Problem requirements ▸
Copy the lines exactly. Begin at the first line of the data and stop after the line with "f_dl_src := take".

(Collected data)
┏━━
(* ===== verification/MsgSpec.v ===== *)
(** * What the built messages say

    The requests of msg.c are complete, correctly framed and carry the flow
    they were given ([make_ofp_flow_add_roundtrip]); the two functions meant to
    modify a flow send an addition; the measurement packet carries the
    identifier where extract_pkt_id looks for it; ip_sum_calc is the Internet
    checksum ([ip_sum_calc_internet_checksum]). *)

From S2P Require Import Prelude CBytes OpenFlow OfFrame PcapTrack Msg.
Open Scope Z_scope.

(** ** Reading a flow modification back *)

Definition byte_at (bs : list Z) (i : nat) : Z := default 0 (bs !! i).
(** A little-endian 16- and 32-bit field. *)
Definition le16_at (bs : list Z) (i : nat) : Z := byte_at bs i + 256 * byte_at bs (S i).
Definition be16_at (bs : list Z) (i : nat) : Z := 256 * byte_at bs i + byte_at bs (S i).
Definition le32_at (bs : list Z) (i : nat) : Z := le16_at bs i + 65536 * le16_at bs (2 + i).
Definition be32_at (bs : list Z) (i : nat) : Z := 65536 * be16_at bs i + be16_at bs (2 + i).

Definition read_flow (bs : list Z) : flow := {|
  f_mask := be32_at bs 8; f_in_port := le16_at bs 12;
  f_dl_src := take 6 (drop 14 bs); f_dl_dst := take 6 (drop 20 bs);
  f_dl_vlan := le16_at bs 26; f_dl_type := le16_at bs 30;
  f_nw_src := le32_at bs 36; f_nw_dst := le32_at bs 40; f_nw_proto := byte_at bs 33;
  f_tp_src := le16_at bs 44; f_tp_dst := le16_at bs 46 |}.

Definition is_u16 (z : Z) : Prop := 0 ≤ z < 2^16.
Definition is_u32 (z : Z) : Prop := 0 ≤ z < 2^32.

Record flow_ok (fl : flow) : Prop := {
  fo_mask : is_u32 (f_mask fl); fo_port : is_u16 (f_in_port fl);
  fo_src : length (f_dl_src fl) = 6%nat; fo_dst : length (f_dl_dst fl) = 6%nat;
  fo_vlan : is_u16 (f_dl_vlan fl); fo_type : is_u16 (f_dl_type fl);
  fo_nwsrc : is_u32 (f_nw_src fl); fo_nwdst : is_u32 (f_nw_dst fl); fo_proto : is_byte (f_nw_proto fl);
  fo_tpsrc : is_u16 (f_tp_src fl); fo_tpdst : is_u16 (f_tp_dst fl);
}.

Lemma le16_digits z : is_u16 z → u8 z + 256 * u8 (z `div` 256) = z.
Proof. unfold is_u16, u8. intros. Z.to_euclidean_division_equations; lia. Qed.
Lemma be16_digits z : is_u16 z → 256 * u8 (z `div` 256) + u8 z = z.
Proof. intros. rewrite Z.add_comm. by apply le16_digits. Qed.
Lemma u8_id z : is_byte z → u8 z = z.
Proof. apply Z.mod_small. Qed.
Lemma le32_digits z : is_u32 z →
  u8 z + 256 * u8 (z `div` 256) +
  65536 * (u8 (z `div` 65536) + 256 * u8 (z `div` 65536 `div` 256)) = z.
Proof. unfold is_u32, u8. intros. Z.to_euclidean_division_equations; lia. Qed.
Lemma be32_digits' z : is_u32 z →
  65536 * (256 * u8 (z `div` 65536 `div` 256) + u8 (z `div` 65536)) +
  (256 * u8 (z `div` 256) + u8 z) = z.
Proof. unfold is_u32, u8. intros. Z.to_euclidean_division_equations; lia. Qed.

Ltac six l H := destruct l as [|? [|? [|? [|? [|? [|? [|]]]]]]]; try discriminate H.
Ltac built fl :=
  intros Hok; pose proof (fo_src _ Hok) as Hs; pose proof (fo_dst _ Hok) as Hd;
  destruct fl as [mask port src dst vlan ty nsrc ndst pr ts td]; cbn in Hs, Hd; six src Hs; six dst Hd;
  of_layout; reflexivity.

(** A run of writes into the first part of a larger buffer. *)
Ltac wr_prefix :=
  unfold wr8, wr16be, wr32be, wr16le, wr32le, wr_bytes;
  repeat (erewrite wr_cells_app by reflexivity; cbn [mbind res_bind]).

Section openflow.
Context {OF : OpenFlow} {L : OFLayout OF}.
(* ===== verification/CbenchSpec.v ===== *)
(** * What the controller benchmark reports

    The result lines of a run related to the measured rates: which numbers of
    switches are tested, and over which results the statistics are taken. *)

From Stdlib Require QArith.
From S2P Require Import Prelude CTime CBytes CStr OpenFlow MsgBuf FakeSwitch FakeSwitchSpec MyArgs Cbench.
Open Scope Z_scope.

(** ** Bits *)

Lemma bit_of_testbit n i : bit_of n i = Z.testbit n (Z.of_nat i).
Proof.
  unfold bit_of. destruct (Z.testbit n (Z.of_nat i)) eqn:E.
  - apply negb_true_iff, Z.eqb_neq. intros H. apply (f_equal (λ z, Z.testbit z (Z.of_nat i))) in H.
    rewrite Z.land_spec, Z.shiftl_spec, Z.bits_0, E, Z.sub_diag in H by lia. done.
  - apply negb_false_iff, Z.eqb_eq, Z.bits_inj'. intros k Hk. rewrite Z.land_spec, Z.shiftl_spec, Z.bits_0 by lia.
    destruct (decide (k = Z.of_nat i)) as [->|]; [by rewrite E|].
    destruct (Z.ltb_spec k (Z.of_nat i)); [rewrite (Z.testbit_neg_r 1) by lia; apply andb_false_r|].
    replace 1 with (2^0) by done. rewrite Z.pow2_bits_false by lia. apply andb_false_r.
Qed.
Definition extract_pktgen_pkt (nf_extract : Z → mem → Z → option pktgen_hdr) (c : oflops_context) (port : Z)
    (b : mem) (len : Z) (want_flow : bool) : res (option pktgen_hdr * option flow) :=
  if (port <? 0) || (port >? n_channels c) then mret (None, None)
  else
    t ← rd16be b 12;
    t2 ← (if t =? 0x8100 then rd16be b 16 else mret 0);
    if (t =? 0x8100) && (t2 =? 0x0800)
    then extract_at nf_extract c port b (len - sizeof_ether_vlan_header) want_flow sizeof_ether_vlan_header
    else if t =? 0x0800
    then extract_at nf_extract c port b (len - sizeof_ether_header) want_flow sizeof_ether_header
    else mret (None, None).
(* ===== verification/OflopsSpec.v ===== *)
(** * What the life of a test promises

    In the first test the module is destroyed only after it was started, the
    traffic and timer threads have ended and the control channel is down.  The
    flags that stop the threads are never lowered again: in every later test
    the capture thread handles no packet and the timer thread no timer. *)

From S2P Require Import Prelude CTime CBytes CStr OpenFlow MsgBuf PcapTrack WcEvent TimerEvent FakeSwitch.
From S2P Require Import Context ContextSpec Harness ModuleDefault ModuleRun ModuleRunSpec TrafficKernel Oflops.
Open Scope Z_scope.

(** The flags that stop the timer thread and the capture thread. *)
Definition flags (s : harness) : Z * Z := (end_event (ctx s), end_module (ctx s)).

Section spec.
Context {OF : OpenFlow} (module_code : Z → callback → harness → res harness).
Context (E : capture_env) (module_filter : Z → oflops_context → Z → Z * cstring) (S : stats_env).

(** Modules raise end_traffic_generation through oflops_end_test; they do not
    touch the two other flags. *)
Definition keeps_flags : Prop := ∀ h cb s s', module_code h cb s = Ok s' → flags s' = flags s.
Context (Hkeep : keeps_flags).

Lemma default_call_flags cb s s' : default_call cb s = Ok s' → flags s' = flags s.
Proof.
  destruct cb; cbn; intros H; try by injection H as <-.
  unfold default_module_of_event_echo_request, oflops_send_of_mesg, oflops_send_of_mesgs,
    write_oflops_control in H. by res_inv; repeat (case_match; res_inv; simplify_eq/=).
Qed.

Lemma invoke_flags f cb s s' : invoke module_code f cb s = Ok s' → flags s' = flags s.
Proof. destruct f; cbn; [done|apply Hkeep|apply default_call_flags]. Qed.
(* ===== verification/Utils.v ===== *)
(** * The remaining utilities: utils.c

    Allocation, errors that end the program, the hardware address of an
    interface and the hexadecimal dump. *)

From Stdlib Require Import String.
From S2P Require Import Prelude CBytes CStr.
Open Scope Z_scope.

(** [block] is what realloc returns, None for NULL. *)
Definition realloc_and_check (block : option mem) : res mem :=
  match block with Some m => mret m | None => Fault FAbort end.

Definition perror_and_exit {A} (exit_code : Z) : res A := Fault (FExit exit_code).

(** The name is copied into a field of sixteen bytes without a check.  [hwaddr]
    is the kernel's answer to SIOCGIFHWADDR, None when it fails. *)
Definition get_mac_address (socket_ret : Z) (hwaddr : cstring → option (list Z)) (intf_name : cstring)
    (mac_addr : mem) : res (Z * mem) :=
  if socket_ret =? -1 then mret (-1, mac_addr)
  else if 16 <=? zlen intf_name then Fault FBounds
  else match hwaddr intf_name with
       | None => perror_and_exit 1
       | Some sa_data => mac_addr ← wr_cells mac_addr 0 (cells (take 6 sa_data)); mret (0, mac_addr)
       end.

(** %02x *)
Definition hex_digit (d : Z) : Z := if d <? 10 then 48 + d else 87 + d.
Definition hex2 (b : Z) : cstring := [hex_digit (b `div` 16); hex_digit (b `mod` 16)].

(** A line break after sixteen bytes, a blank after eight. *)
Definition hexdump_sep (ix : Z) : cstring :=
  if (0 <? ix) && (ix `mod` 16 =? 0) then [10] else if (0 <? ix) && (ix `mod` 8 =? 0) then [32] else [].

Fixpoint hexdump_from (ix : Z) (data : list Z) : cstring :=
  match data with [] => [] | b :: data => hexdump_sep ix ++ hex2 b ++ hexdump_from (ix + 1) data end.
Definition hexdump (data : mem) (len : Z) : res cstring :=
  bs ← rd_bytes data 0 len; mret (hexdump_from 0 bs).

(** ** The dump can be read back *)

Definition is_sep (c : Z) : bool := (c =? 10) || (c =? 32).
Fixpoint undump (s : cstring) : list Z :=
  match s with
  | a :: s' =>
    if is_sep a then undump s'
    else match s' with
         | b :: s'' =>
           match digit_val a, digit_val b with Some x, Some y => x * 16 + y :: undump s'' | _, _ => [] end
         | [] => []
         end
  | [] => []
  end.

Lemma hex_digit_val d : 0 ≤ d < 16 → digit_val (hex_digit d) = Some d ∧ is_sep (hex_digit d) = false.
Proof.
  intros Hd. unfold hex_digit. destruct (Z.ltb_spec d 10).
  - split; [apply digit_val_dec; lia|]. unfold is_sep. apply orb_false_iff. rewrite !Z.eqb_neq. lia.
  - split; [|unfold is_sep; apply orb_false_iff; rewrite !Z.eqb_neq; lia].
    unfold digit_val. replace ((48 <=? 87 + d) && (87 + d <=? 57)) with false
      by (symmetry; apply andb_false_iff; rewrite !Z.leb_gt; lia).
    replace ((97 <=? 87 + d) && (87 + d <=? 122)) with true
      by (symmetry; apply andb_true_iff; rewrite !Z.leb_le; lia).
    f_equal. lia.
Qed.

Lemma undump_hex2 b s : is_byte b → undump (hex2 b ++ s) = b :: undump s.
Proof.
  unfold is_byte. intros Hb.
  destruct (hex_digit_val (b `div` 16)) as [H1 S1]; [Z.to_euclidean_division_equations; lia|].
  destruct (hex_digit_val (b `mod` 16)) as [H2 _]; [Z.to_euclidean_division_equations; lia|].
  cbn [hex2 app undump]. rewrite S1, H1, H2. f_equal. pose proof (Z.div_mod b 16). lia.
Qed.

Lemma undump_sep ix s : undump (hexdump_sep ix ++ s) = undump s.
Proof. unfold hexdump_sep. by repeat case_match. Qed.

(** Dropping the separators and combining the digits gives the bytes. *)
Lemma undump_hexdump bs ix : Forall is_byte bs → undump (hexdump_from ix bs) = bs.
Proof.
  intros Hall. revert ix. induction Hall as [|b bs Hb _ IH]; intros ix; [done|]. cbn [hexdump_from].
  by rewrite undump_sep, undump_hex2, IH.
Qed.
(* ===== verification/EchoModule.v ===== *)
(** * A test module: the echo delay (example_modules/openflow_echo_delay)

    The module measures the control channel with echo requests: a timer sends
    them, with consecutive transaction ids; the capture of the control channel
    gives the times of requests and replies; at the end the delays are logged.
    Its static variables are [echo]; its functions act on them and on the
    harness.  The statistics library and printf's %f are parameters. *)

From S2P Require Import Prelude CTime CBytes CStr OpenFlow WcEvent PcapTrack TimerEvent Msg Context Harness.
From S2P Require Import TrafficGen TrafficKernel Cbench TestModule.
Open Scope Z_scope.

(** ** State *)

(** [struct entry] *)
Record echo_entry := { snd : timeval; rcv : timeval }.
Definition echo_entry0 : echo_entry := {| snd := tv0; rcv := tv0 |}.

(** The static variables; [echo_data] is an array of ECHO_MAX entries that are
    zero until they are written. *)
Record echo := {
  em_delay : Z;
  em_trans_id : Z;
  em_cli_param : option cstring;
  echo_data : gmap Z echo_entry;
  echo_data_count : Z;
}.
#[export] Instance echo_rebuild : Rebuild echo := λ m,
  {| em_delay := em_delay m; em_trans_id := em_trans_id m; em_cli_param := em_cli_param m;
     echo_data := echo_data m; echo_data_count := echo_data_count m |}.

Definition echo0 : echo :=
  {| em_delay := 1000000; em_trans_id := 1; em_cli_param := None; echo_data := ∅; echo_data_count := 0 |}.

Definition ECHO_MAX : Z := 1000000.
Definition echo_at (m : echo) (i : Z) : echo_entry := default echo_entry0 (echo_data m !! i).
Definition echo_read (m : echo) (i : Z) : res echo_entry :=
  if (0 <=? i) && (i <? ECHO_MAX) then Ok (echo_at m i) else Fault FBounds.
Definition echo_write (m : echo) (i : Z) (f : echo_entry → echo_entry) : res echo :=
  e ← echo_read m i; mret (m <| echo_data := <[i := f e]> (echo_data m) |>).

(** ** Names *)

Definition echo_name : cstring := str "openflow_echo_test".

Section echo.
Context {OF : OpenFlow}.

(** ** Starting *)

Definition next_probe (m : echo) (now : timeval) : timeval :=
  add_time now (em_delay m `div` 1000000) (em_delay m `mod` 1000000).

(** The clock gives the time of each reading. *)
Definition echo_start (clock : nat → timeval) (m : echo) (s : harness) : res harness :=
  s ← oflops_log (clock 0%nat) GENERIC_MSG (snprintf 1024 (str "Intializing module " ++ echo_name)) s;
  s ← log_text (clock 0%nat) (em_cli_param m) s;
  '(b, _) ← make_ofp_hello;
  '(_, s) ← oflops_send_of_mesgs b sizeof_ofp_hello s;
  '(b, _) ← make_ofp_flow_del;
  '(_, s) ← oflops_send_of_mesg b s;
  s ← schedule_timer (next_probe m (clock 1%nat)) ECHO_REQUEST s;
  s ← schedule_timer (add_time (clock 2%nat) 1 0) SNMPGET s;
  schedule_timer (add_time (clock 3%nat) 60 0) BYESTR s.

(** ** Timers *)

Definition send_echo (m : echo) (s : harness) : res (echo * harness) :=
  b ← echo_message OFPT_ECHO_REQUEST (be32 (em_trans_id m));
  t ← chk_int (em_trans_id m + 1);
  '(_, s) ← oflops_send_of_mesg b s;
  mret (m <| em_trans_id := t |>, s).

Section snmp.
Context (snmp_open : option snmp_session → bool) (snmp_pdu_create : list Z → Z) (snmp_send : bool).

Definition echo_handle_timer_event (clock nf_clock : timeval) (te : timer_event) (m : echo) (s : harness) :
    res (echo * harness) :=
  if te_arg te =? BYESTR then mret (m, (oflops_end_test 1 s).2)
  else if te_arg te =? ECHO_REQUEST then
    '(m, s) ← send_echo m s;
    s ← schedule_timer (next_probe m (oflops_gettimeofday (ctx s) nf_clock clock)) ECHO_REQUEST s;
    mret (m, s)
  else if te_arg te =? SNMPGET then
    s ← snmp_requests snmp_open snmp_pdu_create snmp_send s;
    s ← schedule_timer (add_time clock 10 0) SNMPGET s;
    mret (m, s)
  else mret (m, s).
End snmp.

(** ** Messages of the switch *)

Definition echo_of_event_other (now : timeval) (ofph : mem) (s : harness) : res harness :=
  type ← rd8 ofph ofp_header_type;
  if type =? OFPT_ERROR then
    t ← rd16be ofph ofp_error_msg_type;
    c ← rd16be ofph ofp_error_msg_code;
    oflops_log now OFPT_ERROR_MSG
      (snprintf 1024 (str "OFPT_ERROR(type: " ++ dec t ++ str ", code: " ++ dec c ++ str ")")) s
  else mret s.

Definition echo_of_event_echo_request (ofph : mem) (s : harness) : res harness := reply_echo ofph s.

Definition echo_handle_snmp_event (vars : list snmp_var) (s : harness) : res harness := log_snmp vars s.

(** ** Traffic *)

Definition echo_handle_traffic_generation (setuid_ok modprobe_ok : bool) (inet_addr : cstring → Z)
    (if_index : cstring → option Z) (bind_ok : Z → bool) (exists_ writable : cstring → bool) (nows : Z → timeval)
    (rands : Z → Z) (nf_rands : Z → Z → Z) (rounds : list tg_round) (nf_rounds : list nf_round)
    (s : harness) (k : commands) (t : list nf_call) : res (option Z * harness * commands * list nf_call) :=
  _ ← init_traf_gen setuid_ok modprobe_ok (ctx s);
  '(r, s, k, t) ← start_traffic_generator inet_addr if_index bind_ok exists_ writable nows rands nf_rands rounds
                     nf_rounds s k t;
  mret (match r with Some _ => Some 1 | None => None end, s, k, t).

(** ** Initialisation *)

(** One parameter, [name=value]. *)
Definition set_param (name value : cstring) (m : echo) : res echo :=
  if bool_decide (name = str "delay") then
    let d := u64 (strtol0 value) in
    if d <=? 100 then Fault (FExit 1) else mret (m <| em_delay := d |>)
  else mret m.

(** [b] is the buffer of the configuration string. *)
Definition echo_init (b : mem) (m : echo) : res (mem * echo) :=
  t ← text_at b 0;
  let m := m <| em_cli_param := Some t |> in
  read_params set_param b m.

Definition echo_get_pcap_filter (ofc : Z) (c : oflops_context) (buflen : nat) : Z * cstring :=
  if ofc =? OFLOPS_CONTROL then
    let t := str "port " ++ dec (listen_port c) in (zlen t, snprintf buflen t)
  else (0, []).

(** ** Captured packets *)

(** The number of an echo message that is one of ours. *)
Definition own_xid (m : echo) (xid : Z) : bool := (xid >? 0) && (xid <=? u32 (em_trans_id m)).

Definition echo_handle_pcap_event (hdr : pcap_pkthdr) (data : mem) (ch : Z) (m : echo) : res echo :=
  if ch =? OFLOPS_CONTROL then
    let ip_p := sizeof_ether_header in
    let len := i32 (caplen hdr) - sizeof_ether_header in
    vi ← rd8 data ip_p;
    let ihl := 4 * Z.land vi 15 in
    if len <? ihl then mret m
    else
      let tcp_p := ip_p + ihl in
      let len := len - ihl in
      d ← rd8 data (tcp_p + 12);
      let doff := 4 * Z.shiftr d 4 in
      if len <? doff then mret m
      else
        let ofph := tcp_p + doff in
        type ← rd8 data (ofph + ofp_header_type);
        if type =? OFPT_ECHO_REQUEST then
          xid ← rd32be data (ofph + ofp_header_xid);
          if own_xid m xid then
            c ← chk_int (echo_data_count m + 1);
            echo_write (m <| echo_data_count := c |>) xid (λ e, {| snd := ts hdr; rcv := rcv e |})
          else mret m
        else if type =? OFPT_ECHO_REPLY then
          xid ← rd32be data (ofph + ofp_header_xid);
          if own_xid m xid then echo_write m xid (λ e, {| snd := snd e; rcv := ts hdr |})
          else mret m
        else mret m
  else mret m.

(** ** The report *)

Section report.
Context {F D : Type} {Fl : Floating F} {Db : Floating D}.
Context (gsl_sort : list D → list D) (gsl_mean gsl_variance gsl_median : list D → D).
Context (to_uint : D → Z) (fmt_f : F → cstring).

Definition echo_line (i : Z) (e : echo_entry) : cstring :=
  snprintf 1024 (str "OFP_ECHO:" ++ dec i ++ str ":" ++ dec (tv_sec (snd e)) ++ str "." ++ dec_pad 6 (tv_usec (snd e)) ++
    str ":" ++ dec (tv_sec (rcv e)) ++ str "." ++ dec_pad 6 (tv_usec (rcv e)) ++ str ":" ++
    dec (i32 (time_diff (snd e) (rcv e)))).

(** Sent and answered. *)
Definition answered (e : echo_entry) : bool := (tv_sec (snd e) >? 0) && (tv_sec (rcv e) >? 0).

(** The loop over the entries: the delays found and the number of losses. *)
Fixpoint echo_lines (n : nat) (i : Z) (now : timeval) (data : list D) (lost : F) (m : echo) (s : harness) :
    res (list D * F * harness) :=
  match n with
  | O => mret (data, lost, s)
  | S n =>
    e ← echo_read m i;
    s ← oflops_log now GENERIC_MSG (echo_line i e) s;
    if answered e then echo_lines n (i + 1) now (data ++ [f_of_Z (time_diff (snd e) (rcv e))]) lost m s
    else echo_lines n (i + 1) now data (f_add lost (f_of_Z 1)) m s
  end.

Definition echo_statistics (data : list D) (lost : F) (total : Z) : cstring :=
  let data := gsl_sort data in
  snprintf 1024 (str "statistics:echo:" ++ dec (to_uint (gsl_mean data)) ++ str ":" ++ dec (to_uint (gsl_median data)) ++
    str ":" ++ dec (to_uint (f_sqrt (gsl_variance data))) ++ str ":" ++ dec (zlen data) ++ str ":" ++
    fmt_f (f_div lost (f_of_Z total))).

Definition echo_destroy (now : timeval) (m : echo) (s : harness) : res harness :=
  '(data, lost, s) ← echo_lines (Z.to_nat (echo_data_count m)) 1 now [] (f_of_Z 0) m s;
  if zlen data >? 0 then oflops_log now GENERIC_MSG (echo_statistics data lost (echo_data_count m)) s
  else mret s.
End report.
End echo.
┗━━
Written reply ▸
(* ===== verification/MsgSpec.v ===== *)
(** * What the built messages say

    The requests of msg.c are complete, correctly framed and carry the flow
    they were given ([make_ofp_flow_add_roundtrip]); the two functions meant to
    modify a flow send an addition; the measurement packet carries the
    identifier where extract_pkt_id looks for it; ip_sum_calc is the Internet
    checksum ([ip_sum_calc_internet_checksum]). *)

From S2P Require Import Prelude CBytes OpenFlow OfFrame PcapTrack Msg.
Open Scope Z_scope.

(** ** Reading a flow modification back *)

Definition byte_at (bs : list Z) (i : nat) : Z := default 0 (bs !! i).
(** A little-endian 16- and 32-bit field. *)
Definition le16_at (bs : list Z) (i : nat) : Z := byte_at bs i + 256 * byte_at bs (S i).
Definition be16_at (bs : list Z) (i : nat) : Z := 256 * byte_at bs i + byte_at bs (S i).
Definition le32_at (bs : list Z) (i : nat) : Z := le16_at bs i + 65536 * le16_at bs (2 + i).
Definition be32_at (bs : list Z) (i : nat) : Z := 65536 * be16_at bs i + be16_at bs (2 + i).

Definition read_flow (bs : list Z) : flow := {|
  f_mask := be32_at bs 8; f_in_port := le16_at bs 12;
  f_dl_src := take 6 (drop 14 bs); f_dl_dst := take 6 (drop 20 bs);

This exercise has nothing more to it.